= Evelyn Shirley Shuckburgh =

English classical scholar and translator (1843–1906)

Evelyn Shirley Shuckburgh (12 July 1843 – 10 July 1906) was an English academic and schoolmaster, known as a classical scholar and translator.

==Life==
Born at Aldborough, Norfolk on 12 July 1843, he was the third and eldest surviving son in the family of twelve children of Robert Shuckburgh, rector of the parish, by his wife Elizabeth (died 1876), daughter of Dr. Lyford of Winchester. He was educated for some time at a preparatory school kept at Winchester by the Rev. E. Huntingford; then he went to Ipswich School, under Hubert Ashton Holden, whose teaching Shuckburgh enjoyed. His father died in 1860, and in 1862 Shuckburgh entered Emmanuel College, Cambridge as an exhibitioner. He was president of the Cambridge Union in 1865, and graduated in the classical tripos of 1866.

From 1866 to 1874 Shuckburgh was a fellow and assistant tutor of Emmanuel College. In the latter year, having vacated his fellowship by his marriage, he became an assistant master at Eton College. There he remained for ten years, when he returned to Cambridge. He was appointed librarian of Emmanuel College, and concentrated on his teaching and writing.

Later Shuckburgh undertook examining in universities and public schools. In 1901 he was appointed by the Intermediate Education Board for Ireland to report on secondary education in Irish schools. He died suddenly on 10 July 1906, in the train between Berwick and Edinburgh, while on his way to examine at St. Leonard's School, St. Andrews, and was buried at Grantchester, where for some years he had lived.

==Family==
Shuckburgh married Frances Mary, daughter of the Rev. Joseph Pullen, formerly fellow and tutor of Corpus Christi College, Cambridge, and Gresham professor of astronomy. He left a family of two sons and three daughters; the sons were John Evelyn Shuckburgh, a civil servant, and Robert Shirley Shuckburgh, of the Public Trustee Office.

==Works==
Shuckburgh wrote with facility.

===Translations===
Immediately after his degree, Shuckburgh published anonymously translations of classical works, intended for university examinations. He later undertook the editing of many volumes of elementary school classics, mostly for Messrs. Macmillan and the Cambridge University Press. These books were typically compilations. Sir Richard Jebb asked him adapt his edition of Sophocles for use in schools; however, he lived only to publish the Œdipus Coloneus, Antigone, and Philoctetes.

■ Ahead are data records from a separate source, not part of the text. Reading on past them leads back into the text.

(** * The page-check engine of the automation tester (src/project.py)

    A shallow embedding of the checks of [project.py]: the text predicate
    [is_safe_text], the decorator [retry_on_stale], [PageResult], and the
    methods of [SiteTester] ([normalise], [same_domain], [discover_links],
    [http_status_check], [grab_console_errors], [fill_and_submit_forms],
    [check_internal_links], [safe_click_buttons]).

    Modelling choices.
    - A Python [str] is a [string]; a character is read as a code point
      below 256.  Text with larger code points is outside the model, but
      for the levels of the console log, which are of a type of their own
      with its [upper], since [upper] takes letters above 255 to letters
      below.
    - The browser driver, the HTTP client and [time.sleep] are effects.  A
      computation threads a state made of the [PageResult] being filled (a
      mutable object: what a body appended stays appended when the body
      raises) and the log of the calls made so far, each with its outcome.
      The collaborators answer as a function of that log, so that an element
      can be stale at one moment and fine at the next.
    - An exception is a value of [exn]; a computation returns [inl e] when
      it raises [e].
    - The library functions the source calls on strings ([urlparse],
      [urljoin], the HTML parser, [repr]) are fields of the record of
      collaborators.  [urlparse], [urljoin] and the HTML parser may raise:
      [same_domain] handles what [urlparse] raises, and nothing handles
      what the other two raise in [discover_links]. *)

From Stdlib Require Import Ascii.
From stdpp Require Import base strings list gmap pretty.

Local Open Scope Z_scope.
Local Open Scope nat_scope.

(** ** Python strings *)

Module Str.

(** [s.startswith(p)] *)
Fixpoint startswith (s p : string) {struct p} : bool :=
  match p, s with
  | EmptyString, _ => true
  | String _ _, EmptyString => false
  | String c p', String d s' =>
      if bool_decide (c = d) then startswith s' p' else false
  end.

(** [c.lower()] for a code point below 256: the letters A-Z, and the
    capital letters of the range 192-222 (215, the multiplication sign,
    is not a letter). *)
Definition lower_char (c : ascii) : ascii :=
  let n := nat_of_ascii c in
  if ((65 <=? n) && (n <=? 90))
     || ((192 <=? n) && (n <=? 222) && negb (n =? 215))
  then ascii_of_nat (n + 32)
  else c.

(** [s.lower()] *)
Fixpoint lower (s : string) : string :=
  match s with
  | EmptyString => EmptyString
  | String c s' => String (lower_char c) (lower s')
  end.

(** [c.isspace()] for a code point below 256. *)
Definition isspace (c : ascii) : bool :=
  let n := nat_of_ascii c in
  ((9 <=? n) && (n <=? 13)) || ((28 <=? n) && (n <=? 32))
  || (n =? 133) || (n =? 160).

(** [s.lstrip()] *)
Fixpoint lstrip (s : string) : string :=
  match s with
  | EmptyString => EmptyString
  | String c s' => if isspace c then lstrip s' else s
  end.

(** [s.rstrip()] *)
Fixpoint rstrip (s : string) : string :=
  match s with
  | EmptyString => EmptyString
  | String c s' =>
      match rstrip s' with
      | EmptyString => if isspace c then EmptyString else String c EmptyString
      | r => String c r
      end
  end.

(** [s.strip()] *)
Definition strip (s : string) : string := rstrip (lstrip s).

(** [s.split(sep)[0]] for a one-character separator: the part of [s]
    before the first occurrence of [sep], all of [s] when there is none. *)
Fixpoint split_head (sep : ascii) (s : string) : string :=
  match s with
  | EmptyString => EmptyString
  | String c s' =>
      if bool_decide (c = sep) then EmptyString
      else String c (split_head sep s')
  end.

(** [c in s] for a character [c]. *)
Fixpoint has_char (c : ascii) (s : string) : bool :=
  match s with
  | EmptyString => false
  | String d s' => bool_decide (c = d) || has_char c s'
  end.

(** [re.search(pattern, text)] reduced to a truth value, for a pattern made
    of letters only (as every entry of the blacklist is): the pattern
    occurs in the text. *)
Fixpoint re_search (pattern text : string) : bool :=
  startswith text pattern
  || match text with
     | EmptyString => false
     | String _ text' => re_search pattern text'
     end.

(** The double quote, which the messages of the source contain. *)
Definition dquote : string := String (ascii_of_nat 34) EmptyString.

End Str.

(** ** Config *)

Definition SAFE_CLICK_BLACKLIST : list string :=
  ["delete"; "remove"; "logout"; "signout"; "pay"; "purchase"; "buy"].

(** ** [is_safe_text] *)

(** The [for] loop of [is_safe_text]: [False] at the first pattern found. *)
Fixpoint is_safe_text_loop (patterns : list string) (text : string) : bool :=
  match patterns with
  | [] => true
  | pattern :: rest =>
      if Str.re_search pattern text then false
      else is_safe_text_loop rest text
  end.

Definition is_safe_text (text : string) : bool :=
  if bool_decide (text = EmptyString) then true
  else is_safe_text_loop SAFE_CLICK_BLACKLIST (Str.lower text).

(** What the blacklist is meant to catch, stated without [lower] on the
    text: the pattern occurs in the text when the case of letters is
    ignored. *)
Definition ci_occurs (pattern text : string) : Prop :=
  ∃ pre mid post,
    text = pre +:+ mid +:+ post ∧ Str.lower mid = Str.lower pattern.

Definition blacklisted (text : string) : Prop :=
  ∃ pattern, pattern ∈ SAFE_CLICK_BLACKLIST ∧ ci_occurs pattern text.

(** ** Exceptions, the log of calls, and the state of a computation *)

(** The exceptions the checks tell apart.  All three derive from
    [Exception]; [OtherException] stands for every other class.  The string
    is [str(e)]. *)
Inductive exn : Type :=
| StaleElementReferenceException (msg : string)
| RuntimeError (msg : string)
| OtherException (msg : string).

Definition str_exn (e : exn) : string :=
  match e with
  | StaleElementReferenceException m => m
  | RuntimeError m => m
  | OtherException m => m
  end.

(** A handle on a page element. *)
Definition Element := nat.

(** One call to a collaborator, with what it answered. *)
Inductive Event : Type :=
| EvFind (tag : string) (r : exn + list Element)
| EvText (b : Element) (r : exn + string)
| EvAttr (b : Element) (attr : string) (r : exn + option string)
| EvClick (b : Element) (r : option exn)
| EvBack (r : option exn)
| EvSleep (secs : nat)
| EvHead (link : string) (timeout : nat) (r : exn + Z).

(** An entry of [PageResult.tests]. *)
Record Test : Type := mkTest {
  name : string;
  passed : bool;
  message : string
}.

Record PageResult : Type := mkPageResult {
  url : string;
  tests : list Test;
  screenshot : option string
}.

(** [PageResult(url)] *)
Definition PageResult_init (u : string) : PageResult :=
  {| url := u; tests := []; screenshot := None |}.

(** [PageResult.add] *)
Definition PageResult_add (pr : PageResult) (n : string) (p : bool)
    (m : string) : PageResult :=
  {| url := url pr;
     tests := tests pr ++ [mkTest n p m];
     screenshot := screenshot pr |}.

Definition passed_count (pr : PageResult) : nat :=
  length (filter (λ t, passed t = true) (tests pr)).

Definition failed_count (pr : PageResult) : nat :=
  length (filter (λ t, passed t = false) (tests pr)).

Record St : Type := mkSt {
  st_page : PageResult;
  st_log : list Event
}.

(** The collaborators.  The driver and the HTTP client answer from the log
    of what has happened so far. *)
Record Env : Type := mkEnv {
  (** [driver.find_elements(By.TAG_NAME, tag)] *)
  env_find_elements : list Event → string → exn + list Element;
  (** [b.text] *)
  env_text : list Event → Element → exn + string;
  (** [b.get_attribute(attr)] *)
  env_get_attribute : list Event → Element → string → exn + option string;
  (** [b.click()]; [None] when it returns *)
  env_click : list Event → Element → option exn;
  (** [driver.back()] *)
  env_back : list Event → option exn;
  (** [requests.head(link, allow_redirects=True, timeout=t).status_code] *)
  env_head : list Event → string → nat → exn + Z;
  (** [urlparse(u)], reduced to its [scheme] and [netloc] *)
  env_urlparse : string → exn + (string * string);
  (** [urljoin(base, href)] *)
  env_urljoin : string → string → exn + string;
  (** [a['href']] for [a] in
      [BeautifulSoup(page_source, 'html.parser').find_all('a', href=True)] *)
  env_anchor_hrefs : string → exn + list string;
  (** [repr] of a list of [(link, status_code)] and [(link, str(e))] *)
  env_repr : list (string * (Z + string)) → string;
  (** the order in which [for link in links] visits a set *)
  env_iter : gset string → list string;
  (** [datetime.utcnow()] when the session is set up *)
  env_utcnow : Z;
  (** acquiring the browser ([ChromeDriverManager().install()],
      [webdriver.Chrome(...)], [set_page_load_timeout]); [None] when it
      returns *)
  env_chrome : option exn
}.

(** Iterating over a set visits each of its members once. *)
Definition iter_ok (env : Env) : Prop :=
  ∀ links : gset string, env_iter env links ≡ₚ elements links.

(** ** The monad of the checks *)

Definition M (A : Type) : Type := St → (exn + A) * St.

Definition ret {A} (a : A) : M A := λ s, (inr a, s).

Definition raise {A} (e : exn) : M A := λ s, (inl e, s).

Definition bind {A B} (c : M A) (k : A → M B) : M B :=
  λ s, match c s with
       | (inr a, s') => k a s'
       | (inl e, s') => (inl e, s')
       end.

Notation "x <- c ;; k" := (bind c (λ x, k))
  (at level 100, c at next level, right associativity).
Notation "c ;; k" := (bind c (λ _, k))
  (at level 100, right associativity).

(** [try: c  except Exception as e: h e] *)
Definition try_except {A} (c : M A) (h : exn → M A) : M A :=
  λ s, match c s with
       | (inr a, s') => (inr a, s')
       | (inl e, s') => h e s'
       end.

Definition emit (ev : Event) : M unit :=
  λ s, (inr tt, {| st_page := st_page s; st_log := st_log s ++ [ev] |}).

(** A call that returns a value or raises. *)
Definition call {A} (answer : list Event → exn + A)
    (ev : exn + A → Event) : M A :=
  λ s, let r := answer (st_log s) in
       (r, {| st_page := st_page s; st_log := st_log s ++ [ev r] |}).

(** A call that returns nothing or raises. *)
Definition call_unit (answer : list Event → option exn)
    (ev : option exn → Event) : M unit :=
  λ s, let r := answer (st_log s) in
       (match r with None => inr tt | Some e => inl e end,
        {| st_page := st_page s; st_log := st_log s ++ [ev r] |}).

(** A computation without effect, which returns or raises. *)
Definition of_result {A} (r : exn + A) : M A := λ s, (r, s).

(** [time.sleep(secs)] *)
Definition sleep (secs : nat) : M unit := emit (EvSleep secs).

(** [page_result.add(n, p, m)] *)
Definition add (n : string) (p : bool) (m : string) : M unit :=
  λ s, (inr tt, {| st_page := PageResult_add (st_page s) n p m;
                   st_log := st_log s |}).

(** ** [retry_on_stale] *)

Section Retry.
(** The exception the calling frame is handling, if any: a bare [raise]
    re-raises it, and raises [RuntimeError] when there is none. *)
Variable handled : option exn.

In 1889 Shuckburgh made a complete translation of Polybius, and then a translation of Cicero's letters in Messrs. Bell's series (1899-1900). With his edition of Suetonius's Life of Augustus (Cambridge University Press, 1896), he added to scholarship, and the work obtained for him the Cambridge degree of Litt.D. in 1902.

===History===
The Life of Augustus (1903) gives Shuckburgh's own views of Augustus and his age. A General History of Rome to the Battle of Actium appeared in 1894. In 1901 Shuckburgh produced for the University Press A Short History of the Greeks from the Earliest Times to BC 146, and in 1905, for the Story of the Nations series, Greece from the Coming of the Hellenes to AD 14.

Towards the history of Emmanuel College, Shuckburgh wrote a number of works:

- the account (anonymously published) of the Commemoration of the Three Hundredth Anniversary of Emmanuel College (1884);
- Lawrence Chaderton (First Master of Emmanuel College), translated from a Latin Memoir of Dr. Dillingham and Richard Farmer (Master of Emmanuel 1775-1797). An Essay (1884);
- Two Biographies of William Bedell, Bishop of Kilmore, with a Selection of his Letters and an unpublished Treatise (1902); and
- the History of Emmanuel College in Robinson's series of College Histories (1904).

===Other works===
Shuckburgh edited in 1889, with an introduction, The A.B.C. both in Latyn and Englishe, being a facsimile reprint of the earliest extant English Reading Book, and in 1891 Philip Sidney's Apologie for Poetrie from the text of 1595. He also published from a manuscript in the library of Emmanuel College The Soul and the Body, a Mediæval Greek Poem (1894). He contributed essays and occasional verses to literary journals. He wrote for the Edinburgh Review on the correspondence of Cicero (January 1901), and for the Dictionary of National Biography.